=== Begin Enclosure ===

(** C38: recovery can be interrupted.  On a disk whose log holds a transaction,
    recover_from_log() ends; if the machine stops after any number [k] of its
    block writes and recovers again, every block but the header ends as if the
    first recovery had not been interrupted. *)
Theorem recovery_restarts start homes d s :
  booted start d s -> on_disk start homes d ->
  exists s' ws, recover_from_log s = Done tt s' /\ disk s' = dapp d ws /\ Forall (fun w => length (w.2) = bsize) ws /\
    forall k s1, booted start (dapp d (take k ws)) s1 ->
      exists s2, recover_from_log s1 = Done tt s2 /\
        forall b, b <> start -> block (disk s2) b = block (disk s') b.
Proof.
  intros Hbt Hod. destruct (recover_booted start homes d s Hbt Hod) as (s' & hdr & E & Hh & Hl & _ & Hd).
  exists s', (redo_writes start homes d ++ [(start, hdr)]). split_and!; [done..| |].
  { rewrite Forall_app, Forall_singleton. split; [|done]. apply Forall_forall.
    intros w (u & h & -> & _)%elem_of_lookup_imap. simpl. rewrite <- (bt_disk _ _ _ Hbt).
    apply (bc_disk _ _ _ _ _ (bt_bc _ _ _ Hbt)). }
  intros k s1 Hbt1.
  destruct (redo_prefix start homes d hdr k Hod Hh) as (homes' & Hod' & _ & Hr).
  destruct (recover_booted start homes' _ s1 Hbt1 Hod') as (s2 & hdr2 & E2 & _ & _ & _ & Hd2).
  exists s2. split; [done|]. intros b Hb. rewrite Hd2, Hd, !block_redone by done. by apply Hr.
Qed.
End commit.

(** ** A concrete transaction *)

Section Demo.
#[local] Existing Instance sync_disk.
#[local] Instance one_round : Fuel := 1%nat.

(** Buffers linked as binit() leaves them. *)
Definition linked (i : Z) (x : buf) : buf :=
  x {{ b_next := if i =? 30 then 29 else if i =? 0 then 30 else i - 1;
       b_prev := if i =? 30 then 0 else i + 1 }}.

=== End Enclosure ===

— About this task —
Take the stretch of lines above from the one containing "Theorem recovery_restarts start" through the one containing "exists s2, recover_from_log" and repeat it exactly, adding no other line.

— Answer space —
Theorem recovery_restarts start homes d s :
  booted start d s -> on_disk start homes d ->
  exists s' ws, recover_from_log s = Done tt s' /\ disk s' = dapp d ws /\ Forall (fun w => length (w.2) = bsize) ws /\
    forall k s1, booted start (dapp d (take k ws)) s1 ->
      exists s2, recover_from_log s1 = Done tt s2 /\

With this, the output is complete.